Files

Instructions

To use this tool, you must modify your program to read from standard in and writes to standard out. Note that this does not effect that code that you submit, which must simply implement the described methods. The protocol for reading and writing input and output can be described most simply by the following pseudocode:
  function readArray() {
    length = readInt()
    for (i = 0; i < length; i++) {
      ret[i] = readInt()
    }
    return ret
  }
  function main() {
    G = readArray()
    initialize(G)
    while(timeLeft()) {
      H = readArray()
      f = query(H)
      for(i = 0; i < length(f); i++) {
        printLine(f[i])
      }
      flush(stdout)
    }
  }
  
The readInt() function should simply read an integer from standard in. Each integer will be on a line by itself. Note that it is up to you to keep track of time when using the offline tester, as it will not kill your process when time has expired.

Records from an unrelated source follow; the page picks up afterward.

(** * IndiaDisasterFeed (relief_script.js): a shallow embedding

    The development follows the class [IndiaDisasterFeed] method by method.
    JavaScript values that the code can observe are kept explicit:
    [undefined], strings, the members an object literal inherits from
    [Object.prototype], invalid dates, thrown errors.  A text is the [string]
    of the bytes of its UTF-8 encoding, so that an ASCII word occurs in a text
    exactly when its bytes occur in the encoding.  The lower-casing of
    [calculateSeverity] is the host's, taken as a parameter; the white space
    of [trim] and of [\s], and the case mapping on a card, are those of
    ASCII.  Numbers read from a payload are the exact values of the doubles,
    as rationals. *)

From Stdlib Require Import Ascii String QArith.
From stdpp Require Import base option list sorting strings gmap pretty.

Local Open Scope Z_scope.
Local Open Scope string_scope.
Local Open Scope list_scope.

(** ** JavaScript values *)

Module Js.

(** The values a field of a normalised event can hold. [Inherited n] is the
    member named [n] that every object literal inherits from
    [Object.prototype] (a function, or the prototype object itself for
    [__proto__]). *)
Inductive value :=
| Undefined
| Number (z : Z)
| Str (s : string)
| Inherited (n : string).

#[global] Instance value_eq_dec : EqDecision value.
Proof. solve_decision. Defined.

Definition of_option (o : option string) : value :=
  match o with Some s => Str s | None => Undefined end.

(** ToBoolean *)
Definition truthy (v : value) : bool :=
  match v with
  | Undefined => false
  | Number z => negb (z =? 0)%Z
  | Str s => negb (String.eqb s "")
  | Inherited _ => true
  end.

(** [a || b] *)
Definition or (a b : value) : value := if truthy a then a else b.

(** [a || b] on optional strings, and [a || 'literal']. *)
Definition truthy_opt (o : option string) : bool := truthy (of_option o).

Definition or_opt (a b : option string) : option string :=
  if truthy_opt a then a else b.

Definition or_lit (a : option string) (d : string) : string :=
  match a with
  | Some s => if String.eqb s "" then d else s
  | None => d
  end.

(** The property names of [Object.prototype]. *)
Definition Object_prototype : list string :=
  [ "constructor"; "hasOwnProperty"; "isPrototypeOf"; "propertyIsEnumerable";
    "toLocaleString"; "toString"; "valueOf"; "__proto__";
    "__defineGetter__"; "__defineSetter__"; "__lookupGetter__";
    "__lookupSetter__" ].

Definition inherited (k : string) : bool :=
  bool_decide (k ∈ Object_prototype).

(** ToString, as used by template literals and by property keys. *)
Definition ToString (v : value) : string :=
  match v with
  | Undefined => "undefined"
  | Number z => pretty z
  | Str s => s
  | Inherited n =>
      if String.eqb n "__proto__" then "[object Object]"
      else if String.eqb n "constructor" then "function Object() { [native code] }"
      else "function " +:+ n +:+ "() { [native code] }"
  end.

(** [obj[key]] for an object literal with own properties [own]: the own
    property if there is one, else the member inherited from
    [Object.prototype], else [undefined]. *)
Inductive property (A : Type) :=
| Own (a : A)
| Proto (n : string)
| Missing.
Arguments Own {A} a.
Arguments Proto {A} n.
Arguments Missing {A}.

Definition get {A} (own : gmap string A) (key : value) : property A :=
  let k := ToString key in
  match own !! k with
  | Some a => Own a
  | None => if inherited k then Proto k else Missing
  end.

Definition of_property (p : property string) : value :=
  match p with
  | Own s => Str s
  | Proto n => Inherited n
  | Missing => Undefined
  end.

(** [x !== y] and [x - y] on what a table of numbers yields; the difference
    is NaN ([None]) unless both operands are numbers. *)
Definition strict_ne (x y : property Z) : bool :=
  match x, y with
  | Own a, Own b => negb (a =? b)%Z
  | Proto n, Proto m => negb (String.eqb n m)
  | Missing, Missing => false
  | _, _ => true
  end.

Definition minus (x y : property Z) : option Z :=
  match x, y with
  | Own a, Own b => Some (a - b)%Z
  | _, _ => None
  end.

(** Thrown values. *)
Inductive error :=
| Error (msg : string)
| TypeError (msg : string)
| SyntaxError (msg : string).

(** [error.message] *)
Definition message (e : error) : string :=
  match e with Error m | TypeError m | SyntaxError m => m end.

(** The time value of a [Date]: [None] is the invalid date (NaN). *)
Definition Date := option Z.

Definition max_time : Z := 8640000000000000.

(** TimeClip *)
Definition TimeClip (t : Z) : Date :=
  if (Z.abs t <=? max_time)%Z then Some t else None.

(** [new Date(number)] *)
Definition Date_of_number (t : Z) : Date := TimeClip t.

(** ASCII case mapping and white space. *)
Definition lower_ascii (c : ascii) : ascii :=
  let n := N_of_ascii c in
  if ((65 <=? n) && (n <=? 90))%N then ascii_of_N (n + 32) else c.

Definition upper_ascii (c : ascii) : ascii :=
  let n := N_of_ascii c in
  if ((97 <=? n) && (n <=? 122))%N then ascii_of_N (n - 32) else c.

Fixpoint toLowerCase (s : string) : string :=
  match s with
  | EmptyString => EmptyString
  | String c s' => String (lower_ascii c) (toLowerCase s')
  end.

Definition is_space (c : ascii) : bool :=
  let n := N_of_ascii c in
  ((9 <=? n) && (n <=? 13) || (n =? 32))%N.

Fixpoint trimStart (s : string) : string :=
  match s with
  | String c s' => if is_space c then trimStart s' else s
  | EmptyString => EmptyString
  end.

Fixpoint trimEnd (s : string) : string :=
  match s with
  | EmptyString => EmptyString
  | String c s' =>
      match trimEnd s' with
      | EmptyString => if is_space c then EmptyString else String c EmptyString
      | r => String c r
      end
  end.

Definition trim (s : string) : string := trimEnd (trimStart s).

(** A regular expression [/w1|w2|.../i] whose alternatives are literal
    words: [s.match(re)] is truthy when some word occurs in [s], characters
    being compared after Canonicalize (upper-casing). *)
Fixpoint prefix_i (w s : string) : bool :=
  match w, s with
  | EmptyString, _ => true
  | String a w', String b s' =>
      bool_decide (upper_ascii a = upper_ascii b) && prefix_i w' s'
  | String _ _, EmptyString => false
  end.

Fixpoint search_i (w s : string) : bool :=
  prefix_i w s ||
  match s with
  | EmptyString => false
  | String _ s' => search_i w s'
  end.

Definition match_i (alternatives : list string) (s : string) : bool :=
  existsb (fun w => search_i w s) alternatives.

End Js.

(** ** The normalised record *)

Record DisasterEvent := {
  id : Js.value;
  title : Js.value;
  description : string;
  date : Js.Date;
  location : string;
  disasterType : Js.value;
  severity : Js.value;
  source : string;
  url : string;
  country : string
}.

#[global] Instance DisasterEvent_eq_dec : EqDecision DisasterEvent.
Proof. solve_decision. Defined.

(** ** GDACS code tables *)

(* Map GDACS event types *)
Definition mapGDACSEventType (type : Js.value) : Js.value :=
  let mapping : gmap string string := list_to_map
    [ ("EQ", "Earthquake");
      ("TC", "Tropical Cyclone");
      ("FL", "Flood");
      ("DR", "Drought");
      ("VO", "Volcano");
      ("WF", "Wildfire") ] in
  Js.or (Js.of_property (Js.get mapping type)) type.

(* Map GDACS alert levels *)
Definition mapGDACSAlertLevel (level : Js.value) : Js.value :=
  let mapping : gmap string string := list_to_map
    [ ("Red", "high");
      ("Orange", "medium");
      ("Green", "low") ] in
  Js.or (Js.of_property (Js.get mapping level)) (Js.Str "low").

(** ** Results of code that may throw *)

Inductive result (A : Type) :=
| Ok (a : A)
| Throw (e : Js.error).
Arguments Ok {A} a.
Arguments Throw {A} e.

Definition rbind {A B} (r : result A) (k : A → result B) : result B :=
  match r with Ok a => k a | Throw e => Throw e end.

(** [array.map(f)] and [array.filter(f)] with a callback that may throw: the
    first exception ends the traversal. *)
Fixpoint map_r {A B} (f : A → result B) (l : list A) : result (list B) :=
  match l with
  | [] => Ok []
  | x :: l' => rbind (f x) (λ y, rbind (map_r f l') (λ ys, Ok (y :: ys)))
  end.

Fixpoint filter_r {A} (f : A → result bool) (l : list A) : result (list A) :=
  match l with
  | [] => Ok []
  | x :: l' =>
      rbind (f x) (λ b, rbind (filter_r f l')
        (λ ys, Ok (if b then x :: ys else ys)))
  end.

(** Reading a property of [undefined]. *)
Definition read_of_undefined (prop : string) : Js.error :=
  Js.TypeError ("Cannot read properties of undefined (reading '" +:+ prop +:+ "')").

(** ** Provider payloads

    Each payload is typed after the fields the code reads: a field that the
    provider may leave out is an [option] ([None] is [undefined]); a field
    that is present has the JSON type the code expects (a string where the
    code reads text, an array where it indexes, and for the coordinates of
    an EONET geometry the numbers of a point, longitude first). *)

Record named := { name : option string }.

(** [o?.[0]?.name] *)
Definition first_name (o : option (list named)) : option string :=
  l ← o; n ← head l; name n.

Module ReliefWeb.

Record headline := { summary : option string }.

Record dates := { created : option string; original : option string }.

Record fields := {
  title : option string;
  body : option string;
  headline_ : option headline;
  date : option dates;
  primary_country : option named;
  country : option (list named);
  location : option (list named);
  disaster_type : option (list named);
  theme : option (list named);
  source : option (list named);
  url : option string;
  url_alias : option string
}.
Lemma string_app_cons (c : ascii) (s1 s2 : string) :
  (String c s1 +:+ s2)%string = String c (s1 +:+ s2).
Proof. reflexivity. Qed.

Lemma string_app_nil_r (s : string) : (s +:+ EmptyString)%string = s.
Proof.
  induction s as [|c s IH]; [reflexivity|].
  rewrite string_app_cons. f_equal. exact IH.
Qed.

Lemma string_app_assoc (s1 s2 s3 : string) :
  ((s1 +:+ s2) +:+ s3 = s1 +:+ (s2 +:+ s3))%string.
Proof.
  induction s1 as [|c s1 IH]; [reflexivity|].
  rewrite !string_app_cons. f_equal. exact IH.
Qed.

Lemma string_app_length (s1 s2 : string) :
  String.length (s1 +:+ s2) = (String.length s1 + String.length s2)%nat.
Proof.
  induction s1 as [|c s1 IH]; [reflexivity|].
  rewrite string_app_cons. cbn [String.length]. now rewrite IH.
Qed.

(** The loop of [toString], without the blanks, appends the rendering of
    the bytes to what it has. *)
Lemma toString_fold (a : list Z) :
  forall acc,
    fold_left (fun str byte => (str +:+ binary8 byte +:+ EmptyString)%string) a acc
    = (acc +:+ render a)%string.
Proof.
  induction a as [|x a IH]; intros acc; cbn [fold_left render].
  - now rewrite string_app_nil_r.
  - now rewrite IH, string_app_nil_r, string_app_assoc.
Qed.

Lemma toString_render (b : BitBuffer) : toString false b = render (buffer b).
Proof. unfold toString. now rewrite toString_fold. Qed.

Lemma binary8_length (x : Z) : String.length (binary8 x) = 8%nat.
Proof. reflexivity. Qed.

Lemma render_length (a : list Z) : String.length (render a) = (8 * List.length a)%nat.
Proof.
  induction a as [|x a IH]; cbn [render List.length]; [reflexivity|].
  rewrite string_app_length, binary8_length, IH. lia.
Qed.

Lemma bitAt_cons (x : Z) (a : list Z) (k : Z) :
  0 <= k -> bitAt (x :: a) (k + 8) = bitAt a k.
Proof.
  intros Hk. unfold bitAt, get.
  replace ((k + 8) / 8) with (k / 8 + 1)
    by (replace (k + 8) with (k + 1 * 8) by lia; now rewrite Z.div_add by lia).
  replace ((k + 8) mod 8) with (k mod 8)
    by (replace (k + 8) with (k + 1 * 8) by lia; now rewrite Z.mod_add by lia).
  assert (0 <= k / 8) by (apply Z.div_pos; lia).
  destruct (Z.leb_spec 0 (k / 8 + 1)); [|lia].
  destruct (Z.leb_spec 0 (k / 8)); [|lia].
  replace (Z.to_nat (k / 8 + 1)) with (S (Z.to_nat (k / 8))) by lia.
  reflexivity.
Qed.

As standard out is now reserved for communication with the testing harness, you cannot debug by printing to it. Instead, you should print debugging output to standard error, which will be forwarded to the console by the testing program.

To run the tool, you should simply execute:
java -jar Tester.jar -exec <cmd> -seed <seed>
Here <cmd> is the command to execute and <seed> is a seed for the random number generator. Note that if <cmd> has a space in it, as in java SubgraphIsomorphism, you must surround it with quotes.

To speed up testing, graphs will be cached to disk in the directory you run the command in (in files named cache.<seed>). If you would like to disable this feature, add the -nocache flag.